At most ages, the relationship between skeletal size (individual features and PC1) and mass was described equally well by a linear, polynomial, or generalized additive model, that is, the AIC values for these three models were within two of each other. In young chicks, however, GAMs often better described the allometric relationship between features and mass than did linear or polynomial models. Across ages and features, a linear model never performed better than a polynomial model and a polynomial model never performed better than a generalized additive model.

For overall body size, GAMs better described the relationship with mass than did linear models at all but one age for chicks aged zero through 30; GAMs provided a better fit than did polynomial models at most but not all of these ages. The difference in AIC was greatest for chicks that were 7 days of age, when AIC values were 383.1, 132.0, and 81.0 for the linear, polynomial, and generalized additive models, respectively. The results for individual skeletal features were similar. Through age 30 days, GAMs best described allometric relationships for 28 days for foot length, 28 days for flipper length, 25 days for bill length, 25 days for bill depth. Differences in AIC among models peaked between ages six through nine for foot length, flipper length, bill length, and bill depth.
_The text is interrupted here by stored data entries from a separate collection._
Definition serialize_tables (module : CompiledModule) : SerM ModuleSerializer () :=
  on_common (serialize_common_tables module);;
  serialize_struct_definitions module.(CompiledModule.struct_defs);;
  serialize_struct_def_instantiations module.(CompiledModule.struct_def_instantiations);;
  serialize_function_definitions module.(CompiledModule.function_defs);;
  serialize_field_handles module.(CompiledModule.field_handles);;
  serialize_field_instantiations module.(CompiledModule.field_instantiations);;
  serialize_friend_declarations module.(CompiledModule.friend_decls).

Definition serialize_module_table_indices (self : ModuleSerializer) : Writer () :=
  serialize_common_table_indices self.(ModuleSerializer.common);;
  serialize_table_index TableType.STRUCT_DEFS self.(ModuleSerializer.struct_defs).1 self.(ModuleSerializer.struct_defs).2;;
  serialize_table_index TableType.STRUCT_DEF_INST self.(ModuleSerializer.struct_def_instantiations).1 self.(ModuleSerializer.struct_def_instantiations).2;;
  serialize_table_index TableType.FUNCTION_DEFS self.(ModuleSerializer.function_defs).1 self.(ModuleSerializer.function_defs).2;;
  serialize_table_index TableType.FIELD_HANDLE self.(ModuleSerializer.field_handles).1 self.(ModuleSerializer.field_handles).2;;
  serialize_table_index TableType.FIELD_INST self.(ModuleSerializer.field_instantiations).1 self.(ModuleSerializer.field_instantiations).2;;
  serialize_table_index TableType.FRIEND_DECLS self.(ModuleSerializer.friend_decls).1 self.(ModuleSerializer.friend_decls).2.

(** [ScriptSerializer::serialize_main] *)
Definition serialize_main (script : CompiledScript) : Writer () :=
  serialize_ability_sets script.(CompiledScript.type_parameters);;
  serialize_signature_index script.(CompiledScript.parameters);;
  serialize_code_unit script.(CompiledScript.code).

(** * Entry points *)

(** [CompiledModule::serialize] *)
Definition serialize_module (m : CompiledModule) (binary : list Z) :
    result SerError (list Z) :=
  '(_, (ser, temp)) ← serialize_tables m (ModuleSerializer.new VERSION_MAX, []);
  if u32_max <? zlen temp then Err TableContentTooBig
  else
    '(_, binary) ←
      (serialize_header ser.(ModuleSerializer.common);;
       serialize_module_table_indices ser;;
       extend temp;;
       serialize_module_handle_index m.(CompiledModule.self_module_handle_idx)) binary;
    Ok binary.

(** [CompiledScript::serialize] *)
Definition serialize_script (s : CompiledScript) (binary : list Z) :
    result SerError (list Z) :=
  '(_, (ser, temp)) ← serialize_common_tables s (CommonSerializer.new VERSION_MAX, []);
  if TABLE_CONTENT_SIZE_MAX <? zlen temp then Err TableContentTooBig
  else
    '(_, binary) ←
      (serialize_header ser;;
       serialize_common_table_indices ser;;
       extend temp;;
       serialize_main s) binary;
    Ok binary.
The size of skeletal features and PC1 scores were significantly correlated with mass across chicks of each age (p < .0001), based on the smoothed‐term p‐value estimated for GAMs by mgcv. Mass described relatively little of the variance in any skeletal features at hatching but was most closely associated with foot length (r 2 = 0.084) and overall body size, or PC1 (r 2 = 0.10; Figure A1).

In young chicks, the skeletal feature that was most closely associated with mass was foot length. After 16 days of age, flipper length became more closely associated with mass. The highest r‐squared value across all features and ages was for the relationship between foot length and mass of chicks that were 7 days old (r 2 = 0.79). At ages greater than 43 days, bill length and bill depth showed a stronger association with mass than did flipper length or foot length (Figure A1). However, by fledging, little of the variation in skeletal feature size was described by mass (Figure A1).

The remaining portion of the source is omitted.